Historical records indicate that the Shang Baijiao ritual began in the Qing Dynasty, when villagers from Syuejia would frequently return to worship at the ancestral temple, Baijiao Tzu Chi Temple, in Quanzhou, Fujian. As Baosheng Emperor's birthday falls on the 15th day of the third lunar month, they would set sail a few days early, on the 11th day of the third lunar month, to ensure arrival in time for the celebration.

After the Taiwan under Japanese rule period, due to restrictions on cross-strait exchanges and inconvenient checkpoints, the ritual was gradually shifted to the location of the original landing site for a distant ceremony honoring the ancestors across the sea. The Shang Baijiao ceremony was not initially held annually; it was only in the latter half of the 20th century that it became an annual event.

=== Development ===
The Shang Baijiao ceremony was originally a township-level festival in the Syuejia area, primarily involving temples affiliated with Syuejia Tzu Chi Temple, including associated temples, branch temples and the temples of the "Syuejia Thirteen Villages."

Around 1977, a trend of tracing cultural roots emerged in Taiwan. The Shang Baijiao ceremony has been supported by the government and gradually elevated the scale and significance of the festival.

Starting in 1980, the ceremony was elevated to a county-level festival, and the mayor of Tainan County serves as the festival director.

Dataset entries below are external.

(** X20.  An update of the tags of a bucket or of an object never panics, and
    what it returns is decided by its last call: an error it returns is the
    error of that call wrapped with context, and it returns none exactly
    when that call succeeded or was the read of the tags answered with the
    no-tag-set error.  No failure of a put or delete is swallowed, and none
    is reported that the service did not give. *)
Theorem update_tags_last_call_X20
    (conn : S3API) (bucket key : string) (old new : option (gmap string string))
    (log : list s3.Call) :
  lastCallDecides conn log (BucketUpdateTags conn bucket old new log)
  ∧ lastCallDecides conn log (ObjectUpdateTags conn bucket key old new log).
Proof.
  split.
  - destruct (BucketListTags_last conn bucket log) as (tags & err & Hrun & Hlast).
    unfold BucketUpdateTags. unfold mbind at 1, Conn_bind, conn_bind. rewrite Hrun.
    assert (Hread : answeredWith conn (log ++ []) (GetBucketTagging bucket)
                    = errOf (GetBucketTaggingWithContext conn log bucket))
      by (by rewrite app_nil_r).
    destruct err as [err|].
    + exists (Some (Wrapped ("listing resource tags (" +:+ bucket +:+ "): " +:+ Error err) err)),
        [], (GetBucketTagging bucket).
      split; [done |]. rewrite Hread.
      destruct (GetBucketTaggingWithContext conn log bucket) as [tagSet|e]; [by destruct Hlast |].
      destruct Hlast as [_ Herr]. cbn [errOf].
      destruct (noTagSet_cases e) as [[Hcode _] | [Hcode Hnot]]; rewrite Hcode in Herr; [done |].
      injection Herr as ->. split; [by eexists | done].
    + assert (Hnone : match errOf (GetBucketTaggingWithContext conn log bucket) with
                      | Some cause => noTagSet cause
                      | None => True
                      end).
      { destruct (GetBucketTaggingWithContext conn log bucket) as [tagSet|e]; [done |].
        destruct Hlast as [_ Herr]. cbn [errOf].
        by destruct (noTagSet_cases e) as [[Hcode ?] | [Hcode _]]; rewrite Hcode in Herr. }
      destruct (bool_decide (0 < _ + _)); [| destruct (_ && _)].
      * unfold mbind, Conn_bind, conn_bind, call.
        match goal with |- context [PutBucketTaggingWithContext conn ?l bucket ?ts] =>
          destruct (PutBucketTaggingWithContext conn l bucket ts) as [e|] eqn:Hput;
          [ exists (Some (Wrapped ("setting resource tags (" +:+ bucket +:+ "): " +:+ Error e) e)),
              [GetBucketTagging bucket], (PutBucketTagging bucket ts)
          | exists None, [GetBucketTagging bucket], (PutBucketTagging bucket ts) ]
        end.
        -- split; [by rewrite <- app_assoc |]. cbn [answeredWith]. rewrite Hput.
           split; [by eexists | done].
        -- split; [by rewrite <- app_assoc |]. cbn [answeredWith]. by rewrite Hput.
      * unfold mbind, Conn_bind, conn_bind, call.
        match goal with |- context [DeleteBucketTaggingWithContext conn ?l bucket] =>
          destruct (DeleteBucketTaggingWithContext conn l bucket) as [e|] eqn:Hdel;
          [ exists (Some (Wrapped ("deleting resource tags (" +:+ bucket +:+ "): " +:+ Error e) e)),
              [GetBucketTagging bucket], (DeleteBucketTagging bucket)
          | exists None, [GetBucketTagging bucket], (DeleteBucketTagging bucket) ]
        end.
        -- split; [by rewrite <- app_assoc |]. cbn [answeredWith]. rewrite Hdel.
           split; [by eexists | done].
        -- split; [by rewrite <- app_assoc |]. cbn [answeredWith]. by rewrite Hdel.
      * exists None, [], (GetBucketTagging bucket). split; [done |]. rewrite Hread.
        by destruct (errOf _).
  - destruct (ObjectListTagsV1_last conn bucket key log) as (n & tags & err & Hrun & _ & Hlast).
    unfold ObjectUpdateTags. unfold mbind at 1, Conn_bind, conn_bind. rewrite Hrun.
    set (read := GetObjectTagging bucket key) in *.
    set (reads := replicate n read) in *.
    assert (Hlog : log ++ replicate (S n) read = log ++ reads ++ [read])
      by (by rewrite replicate_S_end).
    assert (Hread : answeredWith conn (log ++ reads) read
                    = errOf (GetObjectTaggingWithContext conn (log ++ reads) bucket key))
      by done.
    destruct err as [err|].
    + exists (Some (Wrapped ("listing resource tags (" +:+ bucket +:+ "/" +:+ key +:+ "): "
                               +:+ Error err) err)), reads, read.
      split; [by rewrite Hlog |]. rewrite Hread.
      destruct (GetObjectTaggingWithContext conn (log ++ reads) bucket key) as [tagSet|e];
        [by destruct Hlast |].
      destruct Hlast as [_ Herr]. cbn [errOf].
      destruct (noTagSet_cases e) as [[Hcode _] | [Hcode Hnot]]; rewrite Hcode in Herr; [done |].
      injection Herr as ->. split; [by eexists | done].
    + assert (Hnone : match errOf (GetObjectTaggingWithContext conn (log ++ reads) bucket key)
                      with
                      | Some cause => noTagSet cause
                      | None => True
                      end).
      { destruct (GetObjectTaggingWithContext conn (log ++ reads) bucket key) as [tagSet|e];
          [done |].
        destruct Hlast as [_ Herr]. cbn [errOf].
        by destruct (noTagSet_cases e) as [[Hcode ?] | [Hcode _]]; rewrite Hcode in Herr. }
      destruct (bool_decide (0 < _ + _)); [| destruct (_ && _)].
      * unfold mbind, Conn_bind, conn_bind, call.
        match goal with |- context [PutObjectTaggingWithContext conn ?l bucket key ?ts] =>
          destruct (PutObjectTaggingWithContext conn l bucket key ts) as [e|] eqn:Hput;
          [ exists (Some (Wrapped ("setting resource tags (" +:+ bucket +:+ "/" +:+ key +:+ "): "
                                     +:+ Error e) e)),
              (replicate (S n) read), (PutObjectTagging bucket key ts)
          | exists None, (replicate (S n) read), (PutObjectTagging bucket key ts) ]
        end.
        -- split; [by rewrite <- app_assoc |]. cbn [answeredWith]. rewrite Hput.
           split; [by eexists | done].
        -- split; [by rewrite <- app_assoc |]. cbn [answeredWith]. by rewrite Hput.
      * unfold mbind, Conn_bind, conn_bind, call.
        match goal with |- context [DeleteObjectTaggingWithContext conn ?l bucket key] =>
          destruct (DeleteObjectTaggingWithContext conn l bucket key) as [e|] eqn:Hdel;
          [ exists (Some (Wrapped ("deleting resource tags (" +:+ bucket +:+ "/" +:+ key +:+ "): "
                                     +:+ Error e) e)),
              (replicate (S n) read), (DeleteObjectTagging bucket key)
          | exists None, (replicate (S n) read), (DeleteObjectTagging bucket key) ]
        end.
        -- split; [by rewrite <- app_assoc |]. cbn [answeredWith]. rewrite Hdel.
           split; [by eexists | done].
        -- split; [by rewrite <- app_assoc |]. cbn [answeredWith]. by rewrite Hdel.
      * exists None, reads, read. split; [by rewrite Hlog |]. rewrite Hread.
        by destruct (errOf _).
Qed.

In 1981, coincidentally with the 70th anniversary of the founding of the Republic of China, the ceremony was hosted by Lin Yang-kang, the then Chairman of the Taiwan Provincial Government, and it included competitions of traditional performances and cultural exhibitions.

In 1984, Wu Sanlian, a Tainan business gang leader and former Taipei mayor who was born in Syuejia, served as the chairman of the committee.

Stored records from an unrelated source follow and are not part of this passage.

Lemma frames_after_exit_ignored_witness :
  let bad := Some (JObj []) in
  let late := [Text "2024-01-01T00:00:01"
                 (Some (JObj [("type", JStr "battle_action")]))] in
  receive_loop [] (set_active_connections (λ l, l ++ [4%nat]) w_hospital)
  = (None, set_active_connections (λ l, l ++ [4%nat]) w_hospital) ∧
  handle_text "2024-01-01T00:00:00" bad
    (set_active_connections (λ l, l ++ [4%nat]) w_hospital)
  = (Raise (KeyError "type"),
     set_active_connections (λ l, l ++ [4%nat]) w_hospital) ∧
  websocket_endpoint 4%nat ([] ++ Text "2024-01-01T00:00:00" bad :: late)
    w_hospital
  = websocket_endpoint 4%nat ([] ++ [Text "2024-01-01T00:00:00" bad])
      w_hospital.
Proof.
  intros bad late.
  assert (receive_loop []
            (set_active_connections (λ l, l ++ [4%nat]) w_hospital)
          = (None, set_active_connections (λ l, l ++ [4%nat]) w_hospital))
    as Hloop by reflexivity.
  assert (handle_text "2024-01-01T00:00:00" bad
            (set_active_connections (λ l, l ++ [4%nat]) w_hospital)
          = (Raise (KeyError "type"),
             set_active_connections (λ l, l ++ [4%nat]) w_hospital))
    as Hturn by reflexivity.
  split; [exact Hloop|]. split; [exact Hturn|].
  exact (proj2 (frames_after_exit_ignored 4%nat [] late
                  "2024-01-01T00:00:00" bad w_hospital) _ _ _ Hloop Hturn).
Defined.
(* ===== verification/Prelude.v ===== *)
(** * A verification of the opensmsc short-message centre

    opensmsc is a short-message centre in C++.  A server process accepts TCP
    connections of SMPP clients (ESMEs), checks their addresses against a whitelist
    and starts one handler process per connection; the handler takes over the socket
    over D-Bus, speaks SMPP 3.4 with the client, asks an authentication service about
    bind requests and hands submitted messages back to the server, which routes them
    to the handler of a receiving client.  This library models these programs as
    executable definitions, translated function by function from the sources, and
    proves the properties that make them correct.

    ** The parts and the files that model them

    Shared:
    - [Prelude] (this file): octets, machine integers, hexadecimal output, the effect
      monad of C++ member functions, reachability and a small Hoare logic.
    - [StdString]: [std::stoi], [std::stoul], character classes, prefixes of arguments.
    - [Bus]: the class of what D-Bus does to the strings of a call.

    The handler process, one per client:
    - [Pdu]: SmppClientHandler/include/smpp_pdu.hpp, the whole wire format: header
      codec, C-octet strings, the [submit_sm] parser, the response and [deliver_sm]
      builders.
    - [Throttle], [ThrottleRate]: [SmppSession::throttle_check], the token bucket, in IEEE
      binary64, and the rate that it lets through, rounding errors included.
    - [Session]: SmppClientHandler/src/smpp_session.cpp, every member function of
      [SmppSession] in the order of the source.  The class [IAuth] is what the session
      expects of the authentication service.
    - [SessionSystem], [SessionTrace]: a session under its event loop and its D-Bus thread:
      a transition system whose events are the completions of reads and timers, posted
      calls and the D-Bus methods; what an activation adds to the trace.
    - [SessionWire]: the same with the writes that have not completed, and with reads that
      fail on the closed socket: how a session winds down, and that writes may overlap.
    - [SessionThreads]: the member functions of the io thread lock scope by lock scope,
      interleaved with the D-Bus thread, shown to refine the atomic activations of
      [SessionSystem].

    The services:
    - [Auth]: Authenticator/src/credentials_store.cpp and auth_service.cpp, shown to be
      an instance of [IAuth] and composed with the session.
    - [StdMap]: [std::map] with string keys, in iteration order, refining [gmap].
    - [Registry]: SMPPServer/src/connection_registry.cpp, refining a table with a limit.
    - [ServerService]: SMPPServer/src/smpp_server_service.cpp, the IServer methods.
    - [Dbus]: the adaptors and proxies of include/generated/ of the three programs, methods
      and signals.
    - [Config]: Common/src/config.cpp and logger.cpp, SMPPServer/include/logger.hpp.
    - [IpValidator]: SMPPServer/src/ip_validator.cpp, the whitelist.
    - [Acceptor]: session_id.hpp, session_launcher.cpp, tcp_server.cpp (the accept loop and
      [handle_connection]) and the command line of the handler's main.cpp.
    - [Process]: the three [main] functions: options, order of set-up, ways to end.
    - [ServerInfo]: app_info.hpp, app_info.cpp, smpp_service_manager.cpp.

    The composition:
    - [Network]: the server and any number of handlers as one transition system, with the
      calls in flight between them, handler processes that exit, and the two threads of the
      server: [register_session] in its two critical sections, and the methods of the D-Bus
      thread, which decide under the mutex whom to call and make their calls one by one.
    - [NetworkRouting], [NetworkAdmin]: what becomes of a message that the server routes, and
      what a call of [DisconnectAll] does to the sessions of an address.
    - [System]: one message from the octets that the sender's session reads to the PDU that
      the receiver's session writes.

    Beside these, the older parts that the sources keep:
    - [Framer], [LegacyHandler]: SMPPServer/src/smpp_pdu_framer.cpp,
      smpp_client_handler.cpp, smpp_handler.cpp, smpp_session.cpp, the in-process handler.
    - [StateMachine], [StateMachineV2]: the two client state machines of
      SmppClientHandler (smpp_state_machine.cpp; smpp_state_machine_v2.cpp with
      smpp_states.cpp and smpp_state_base.hpp).
    - [ClientHandler]: SmppClientHandler/src/smpp_client_handler.cpp, around the latter, with
      everything that can be done through the reference of [get_state_machine].

    ** How the code is rendered

    The members of a class are a record; a member function is a computation in the
    monad [M]: it reads and updates the record, emits effects (asynchronous operations,
    D-Bus calls and signals, timers) in order, and returns, throws, or reaches undefined
    behaviour (an access outside of a buffer, a deleted object).  [uint32_t] and its like
    are integers reduced modulo their width; strings and byte vectors are lists of octets.
    A composed system is a step relation over the record and the operations that are
    outstanding; its theorems are about every reachable configuration, or every execution from
    a given one ([reachable (eq n)]).  In [Network] the
    calls of a session to the server are messages in flight, so that a session may run on
    before its call is served: every behaviour of the synchronous calls of the source is
    among those considered.

    Code outside of the repository is a parameter: the TOML parser ([Auth.parser],
    [Config.Toml]), [inet_pton] ([IpValidator]), the smppcxx request classes
    ([LegacyHandler.bind_parser]), [std::system], the clocks, the random generator, the
    file system, the bus ([Bus], [Process.refuses_digit_elements]) and the generated
    config.h ([ServerInfo]).  The hypotheses on them are that codes and addresses have 32
    bits ([Authenticate_u32], [inet_pton_u32]), that a D-Bus string is the C string of the
    argument, can be sent on, and may be any ASCII text ([Bus]), and that an element of a
    well-known bus name does not begin with a digit; witnesses instantiate them.

    ** What the theorems show

    - Safety of a session: no activation crashes, in any interleaving
      ([session_never_crashes]); one response per request ([on_body_one_response]); the
      protocol state machine and its life cycle ([on_body_state], [session_lifecycle]);
      one exit signal ([session_exits_once]); bound only if authenticated
      ([bound_is_authenticated]); one outstanding read ([one_read_outstanding]); unique
      message ids and consecutive delivery numbers ([message_ids_unique],
      [deliver_sequence]); silent peers are disconnected
      ([keepalive_ends_silent_session]); a session that is over comes to rest, its writes
      included ([session_winds_down]); the two threads of a handler are as good as atomic
      ([threads_atomic]); a session is reported only after its [bind_resp]
      ([delivery_after_bind_resp]); the configured rate is kept ([throttle_rate],
      [throttle_burst]).
    - The whole system: deliveries are among the submissions, with multiplicity
      ([no_forged_delivery]); the server's table agrees with the sessions ([table_agrees]);
      [DisconnectAll] ends the sessions of its address and no other
      ([disconnect_all_reaches]).
    - Composition: credentials file to bind ([bind_by_document]); submission to delivery, in
      every interleaving ([submission_is_delivered]); accepted connection to its handler
      ([handle_connection_correct], [accept_loop_correct]); proxies and adaptors
      ([rpc_transparent], [signals_received]).
    - Refinement of specifications: [authenticate_correct], [registry_refines],
      [get_all_sessions_correct], [route_message_correct], [whitelist_correct].
    - The older parts: [framer_reassembles], [write_queue_fifo], [sm_follows_diagram].
    - Processes and configuration: [server_main_correct], [server_options_correct],
      [config_load_typed].
    - The wire format: round trips and bounds ([submit_sm_roundtrip],
      [deliver_sm_roundtrip], [make_response_wellformed], [parse_submit_sm_bounds],
      [read_cstr_correct]).
    - Defects, stated as theorems about the code as it is: [handler_name_refused],
      [gone_receiver_blocks], [first_ids_collide], [sighup_reload], [over_limit_leaks],
      [failed_reload], [read_cstr_limit_keeps_terminator], [deliver_sm_length_wraps],
      [framer_loses_excess], [handler_never_answers], [unbind_resp_lost],
      [sm_never_leaves_idle], [destructor_double_free], [client_handler_destruction],
      [writes_not_serialised].

    ** Bounds and fuel

    Recursion is structural but for: [Pdu.read_cstr_loop], one unit of fuel per octet of
    the length limit ([read_cstr_correct] shows it enough); [hex_digits], sixteen digits
    for 64 bits; [StateMachine.dec_digits], ten for 32 bits; the [while] loop of
    [LegacyHandler.dispatch_loop], two rounds, where running out would be undefined
    behaviour and is excluded by [write_queue_fifo].  D-Bus arguments are below 128 MiB.
    [throttle_rate] is for intervals in which the number of checks and of seconds, each
    times the rate, is at most [2 ^ 48], where the rounding errors together stay below
    one token.

    ** What is left out

    Logging inside the components; memory exhaustion (a read allocates what the header
    announces) and failures of the D-Bus connection itself.  Not modelled: delivery of
    signals by the operating system, socket options, the defaulted move operations, and what
    overlapping writes or the use of [socket_] by both threads of a handler do inside asio:
    starting a write and closing the socket are atomic steps in [SessionThreads], although
    the code does not synchronise them.  The
    methods of the authenticator are atomic: each holds its mutex for its whole body.  The
    accept loop and the whitelist ([Acceptor]) meet [Network] at [register_session]; that two
    connections do not get the same uuid is a guard of [Network], not shown of the random
    generator.  What remains of the sources are declarations, log lines and tests.

    ** Where it could go on

    The completions of writes ([SessionWire]) inside [Network]; a limit on the memory that a
    client can make its handler allocate, which the code does not have. *)

From Stdlib Require Export ZArith Lia Strings.Byte.
From Stdlib Require String.
Export String.StringSyntax.
From stdpp Require Export prelude list gmap.

#[local] Open Scope Z_scope.

(** ** Octets and C++ byte strings

    [uint8_t] and [char] are both the 256-value type [byte]; [std::string] and
    [std::vector<uint8_t>] are both lists of octets, so that the casts between
    the two ([static_cast<char>], [reinterpret_cast<const char*>]) are the
    identity. *)

Abbreviation cstring := (list byte).

(** A string literal of the source. *)
Definition str (s : String.string) : cstring := String.list_byte_of_string s.
Arguments str s%_string_scope.

#[global] Instance byte_eq_decision : EqDecision byte := Byte.byte_eq_dec.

Since 1989, the Minister of the Interior has been appointed as the chairman of the committee. However, in the past years, the actual officiant was still the county magistrate of Tainan County. Currently, due to the merger and upgrade of the county and city, the mayor of Tainan is now the officiant. If the county or city chief cannot attend, the deputy chief will preside over the ceremony. In recent years, former Minister of Education Wu Qingji has served as the chairman.

=== Syuejia Incense ===
In addition to the annual Shang Baijiao ancestral worship ceremony and procession, the Shang Baijiao incense offering route mainly passes through Syuejia and Zhongzhou, leaving out other districts from the procession route.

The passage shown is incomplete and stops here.